How brutal that sounds! But it was not all that unusual long ago. Non-invasive diagnostic tools like CT scans and MRI’s were not yet developed. There were no blood tests that could detect a cancer. A doctor might be able to feel a growth, but he needed to get inside for further information. Sometimes the tumors were removed; sometimes there was no hope.

Rhoda’s husband wasn’t ready to accept that verdict. As a veteran of World War II, he and his family had the right to military medical care. He got her accepted into a new program at the Naval Hospital in Bethesda, Maryland. He told us some of the details afterward.

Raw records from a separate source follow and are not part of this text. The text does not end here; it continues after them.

(** X12. The map of suggested replies built from the next-steps payload
    has a reply id as a key exactly when some recommendation carries that
    id and a suggested response, both not empty; no key and no text in it
    is empty; the text under an id is the one of the last such
    recommendation for it. *)
Theorem suggestions_mapping (steps : list Recommendation) :
  let m := buildSuggestions steps in
  (∀ replyId,
     is_Some (m !! replyId)
     ↔ ∃ action v, action ∈ steps ∧ usable action = Some (replyId, v))
  ∧ (∀ replyId v, m !! replyId = Some v → replyId ≠ "" ∧ v ≠ "")
  ∧ (∀ before action after replyId v,
       steps = before ++ action :: after →
       usable action = Some (replyId, v) →
       (∀ later v', later ∈ after → usable later ≠ Some (replyId, v')) →
       m !! replyId = Some v).
Proof.
  intros m. subst m. unfold buildSuggestions. repeat split.
  - rewrite fold_suggestions_lookup. intros [v Hv].
    destruct (last_usable steps replyId) as [v0|] eqn:Hl;
      [| by rewrite lookup_empty in Hv].
    destruct (last_usable_some steps replyId v0 Hl) as (action & Hin & Hu). eauto.
  - intros (action & v & Hin & Hu). rewrite fold_suggestions_lookup.
    destruct (last_usable steps replyId) as [v0|] eqn:Hl; [eauto |].
    exfalso. by eapply last_usable_none.
  - rewrite fold_suggestions_lookup in H.
    destruct (last_usable steps replyId) as [v0|] eqn:Hl;
      [| by rewrite lookup_empty in H].
    destruct (last_usable_some steps replyId v0 Hl) as (action & _ & Hu).
    by apply usable_not_empty in Hu as [? _].
  - rewrite fold_suggestions_lookup in H.
    destruct (last_usable steps replyId) as [v0|] eqn:Hl;
      [| by rewrite lookup_empty in H].
    injection H as <-.
    destruct (last_usable_some steps replyId v0 Hl) as (action & _ & Hu).
    by apply usable_not_empty in Hu as [_ ?].
  - intros before action after replyId v -> Hu Hlater.
    rewrite fold_left_app. simpl. rewrite fold_suggestions_lookup.
    destruct (last_usable after replyId) as [v0|] eqn:Hl.
    + exfalso. destruct (last_usable_some after replyId v0 Hl) as (b & Hb & Hub).
      by eapply Hlater.
    + rewrite suggest_entry_usable, Hu. by rewrite lookup_insert_eq.
Qed.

This must have been one of the early chemotherapy research. Rhoda took the drugs they gave her and usually threw up – violently. She lost the hair on her head, while her facial hair grew abundantly. She was often in pain.

She didn’t survive much longer than other women with her condition, so what did she gain from this? She did get some time – time to get her affairs in order, to make her peace wherever necessary, to write letters for a little boy who would never remember his mother. And whether she realized it or not, her participation in this study helped a lot of patients who came after her.


Before I was married, I worked for a time in the public information department of a large cancer center in New York City. At that time, treatment for breast cancer was radical mastectomy – removal of the breast, the underlying muscles, and all the lymph nodes. It was a very traumatic procedure that required a long healing time; the lack of lymph nodes in the arm often left permanent swelling. Around the time that I was working there, a dialogue was beginning between two schools of surgeons, those who continued to advocate radical mastectomy and those who thought simple mastectomy would be sufficient – just removal of the breast and maybe some surrounding tissue, with perhaps some chemotherapy following. The “radicals” were still in the majority. As far as lumpectomy was concerned, the consensus was that “only quacks did that.” In all cases, the patient had to make it through five years wondering whether she was cured or if her cancer would come back.

In the “nothing you ever learned…” department: the first press release I ever worked on concerned a new leukemia drug called L-asparaginase. Many years later, I was temping at Yale’s School of Pharmacy, where they were studying the underlying chemistry of…L-asparaginase. As one of the researchers explained to me, “we know that it works. Now we want to know why.”


Over the years I’ve read several biographies about people with cancer. One of those was about a boy who was treated with L-asparaginase. Betty Rollin, who used to report for NBC, also wrote two books – one about her own cancer (First You Cry) and another about her mother (Last Wish). Her mother was one of those patients who just couldn’t stand the thought of any more treatments and chose to die rather than go through it again. (Just incidentally, Mrs. Rollin was one of my mother’s customers. You never know when these stories will hit home.)


Compare the ordeals I’ve described with the easy time I had. I am so grateful to all those women who came before me, who were guinea pigs, whether or not they were told they were. One thing we know is that research works. We have to support it wherever we can, whether you choose the American Cancer Society , or the Susan Komen Foundation , or local cancer facilities. Support fundraising events, like Marn’s “Jog for the Jugs” or southern Connecticut’s “Swim Across the Sound.”

And remember, go and get your mammogram. Your sisters are here for you, but some things you have to do for yourself.